EXERCISE DESCRIPTION:
Filter the entries beneath this task, copying only the lines that hold the word "match".

____

(* ===== verification/Plic.v ===== *)
(** kern/plic.c, kern/interrupt.c, kern/env_interrupt.c and kern/traps.c: the
    interrupt controller, interrupts delivered to user environments, page
    faults and copy on write.

    The trap frame a handler works on is [ktf]; where a handler gets a trap
    frame it only reads, the frame is an argument. *)
From S2P Require Import Prelude Queue Mem Mmu Pmap PageTable PageMap Kmalloc Elf Kernel Env Sched.
From S2P Require Import Device Userspace.

(** ** The interrupt controller *)

Definition PLIC_INTERRUPT_SOURCE_PRIORIY_OFFSET : Z := 0x000000.
Definition PLIC_INTERRUPT_ENABLE_CONTEXT_1_OFFSET : Z := 0x002080.
Definition PLIC_PRIORITY_THRESHOLD_CONTEXT_1_OFFSET : Z := 0x201000.
Definition PLIC_CLAIM_CONTEXT_1_OFFSET : Z := 0x201004.

(** [if (plic_device == NULL) panic] *)
Definition plic : M kernel Device :=
  d ← get plic_device;
  match d with Some d => mret d | None => panic end.

Definition plic_check (interrupt_code : Z) : M kernel unit :=
  n ← get plic_interrupt_count;
  if n <=? interrupt_code then panic else mret tt.

Definition plic_get_prority_threshold : M kernel Z :=
  d ← plic; base ← get plic_base_pa;
  ioread32 d (u64 (base + PLIC_PRIORITY_THRESHOLD_CONTEXT_1_OFFSET)).

Definition plic_set_prority_threshold (threshold : Z) : M kernel unit :=
  d ← plic; base ← get plic_base_pa;
  iowrite32 d threshold (u64 (base + PLIC_PRIORITY_THRESHOLD_CONTEXT_1_OFFSET)).

Definition plic_get_interrupt_code : M kernel Z :=
  d ← plic; base ← get plic_base_pa;
  ioread32 d (u64 (base + PLIC_CLAIM_CONTEXT_1_OFFSET)).

Definition plic_mark_finish (interrupt_code : Z) : M kernel unit :=
  d ← plic;
  plic_check interrupt_code ;;
  base ← get plic_base_pa;
  iowrite32 d interrupt_code (u64 (base + PLIC_CLAIM_CONTEXT_1_OFFSET)).

Definition plic_set_prority (interrupt_code prority : Z) : M kernel unit :=
  d ← plic;
  plic_check interrupt_code ;;
  base ← get plic_base_pa;
  iowrite32 d prority
    (u64 (base + PLIC_INTERRUPT_SOURCE_PRIORIY_OFFSET + u32 (interrupt_code * 4))).

Definition plic_enable_interrupt (interrupt_code prority : Z) (handler : plic_handler) : M kernel unit :=
  d ← plic;
  plic_check interrupt_code ;;
  modify (fun k => set_interrupt_handler (<[interrupt_code := Some handler]> (interrupt_handler k)) k) ;;
  let byte_offset := interrupt_code / 32 in
  let offset := interrupt_code mod 32 in
  base ← get plic_base_pa;
  let enable_register_va := u64 (base + PLIC_INTERRUPT_ENABLE_CONTEXT_1_OFFSET + byte_offset) in
  previous ← ioread32 d enable_register_va;
  iowrite32 d (Z.lor previous (Z.shiftl 1 offset)) enable_register_va ;;
  plic_set_prority interrupt_code prority.

Definition plic_get_interrupt_count : M kernel Z :=
  _ ← plic; get plic_interrupt_count.

(** ** kern/interrupt.c *)

Definition register_interrupt_handler (interrupt_code : Z) (h : irq_handler) : M kernel unit :=
  if 64 <=? interrupt_code then panic
  else modify (fun k =>
    set_interrupt_handler_map (<[interrupt_code := Some h]> (interrupt_handler_map k)) k).

Definition enable_interrupt (interrupt_code : Z) : M kernel unit :=
  modify (fun k => set_sie_csr (Z.lor (sie_csr k) interrupt_code) k).
Definition disable_interrupt (interrupt_code : Z) : M kernel unit :=
  modify (fun k => set_sie_csr (Z.ldiff (sie_csr k) interrupt_code) k).

(** ** Interrupts of user environments *)

Definition MAX_INTERRUPT : Z := 1024.

Definition register_env_interrupt (interrupt_code e handler_va : Z) : M kernel unit :=
  if MAX_INTERRUPT <=? interrupt_code then panic
  else if (handler_va <? UTEMP) || (USTACKTOP <=? handler_va) then panic
  else
    upd_env e (set_handler_function_va handler_va) ;;
    id ← env_get e env_id;
    modify (fun k =>
      set_interrupt_code_to_envid (<[interrupt_code := id]> (interrupt_code_to_envid k)) k).

(** A trap frame as the 38 words it occupies, and back. *)
Definition tf_words (t : trapframe) : list Z :=
  map (fun i => regs t (Z.of_nat i)) (seq 0 32) ++
  [sstatus t; badvaddr t; scause t; sepc t; sip t; sie t].
Definition words_tf (w : list Z) : trapframe :=
  let f i := nth i w 0 in
  Trapframe (fun i => if (0 <=? i) && (i <? 32) then f (Z.to_nat i) else 0)
    (f 32%nat) (f 33%nat) (f 34%nat) (f 35%nat) (f 36%nat) (f 37%nat).

Definition word_bytes (w : Z) : list Z := map (fun i => (w / 256 ^ Z.of_nat i) mod 256) (seq 0 8).
Definition tf_bytes (t : trapframe) : list Z := concat (map word_bytes (tf_words t)).

Definition bytes_word (l : list Z) : Z := foldr (fun b acc => b + 256 * acc) 0 l.
Fixpoint bytes_words (n : nat) (l : list Z) : list Z :=
  match n with
  | O => []
  | S n => bytes_word (take 8 l) :: bytes_words n (drop 8 l)
  end.
Definition bytes_tf (l : list Z) : trapframe := words_tf (bytes_words 38 l).

(** The place for the saved frame: below the exception stack's top, or below
    the frame of the interrupt that is being handled. *)
Definition irq_sp (user_sp : Z) : Z :=
  if (USTACKTOP <=? user_sp) && (user_sp <? UXSTACKTOP) then u64 (user_sp - sizeof_Trapframe)
  else UXSTACKTOP - sizeof_Trapframe.

Definition handle_env_interrupt (interrupt_code : Z) : M kernel unit :=
  if MAX_INTERRUPT <=? interrupt_code then panic
  else
    id ← get (fun k => interrupt_code_to_envid k interrupt_code);
    if id =? 0 then mret tt
    else
      '(ret, e) ← envid2env id false;
      if negb (ret =? 0) then mret tt
      else
        e ← deref e;
        plic_set_prority interrupt_code 0 ;;
        c ← get curenv;
        if bool_decide (c = Some e) then
          tf ← get ktf;
          let user_sp := irq_sp (regs tf 2) in
          copy_to_user (tf_bytes tf) user_sp ;;
          modify (fun k => set_ktf (set_reg 2 user_sp (ktf k)) k) ;;
          handler ← env_get e handler_function_va;
          modify (fun k => set_ktf (set_sepc handler (ktf k)) k) ;;
          plic_mark_finish interrupt_code
        else
          st ← env_get e env_status;
          (if st =? ENV_NOT_RUNNABLE then
             sys ← env_get e env_in_syscall;
             (if sys =? 1 then
                upd_env e (set_env_in_syscall 0) ;;
                upd_env e (set_env_ipc_recving 0) ;;
                upd_env e (upd_tf (set_reg 10 (- E_INTR)))
              else mret tt) ;;
             upd_env e (set_env_status ENV_RUNNABLE) ;;
             modify (fun k => set_env_sched_list (TAILQ_INSERT_HEAD e (env_sched_list k)) k)
           else mret tt) ;;
          sp ← env_get e (fun v => regs (env_tf v) 2);
          let user_sp := irq_sp sp in
          t ← get ktf;
          upd_env e (upd_tf (set_sie (sie t))) ;;
          upd_env e (upd_tf (set_sip (sip t))) ;;
          etf ← env_get e env_tf;
          copy_to_env e (tf_bytes etf) user_sp ;;
          upd_env e (upd_tf (set_reg 2 user_sp)) ;;
          handler ← env_get e handler_function_va;
          upd_env e (upd_tf (set_sepc handler)) ;;
          plic_mark_finish interrupt_code ;;
          env_run e.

____

FINAL ANSWER:
  match d with Some d => mret d | None => panic end.
  match n with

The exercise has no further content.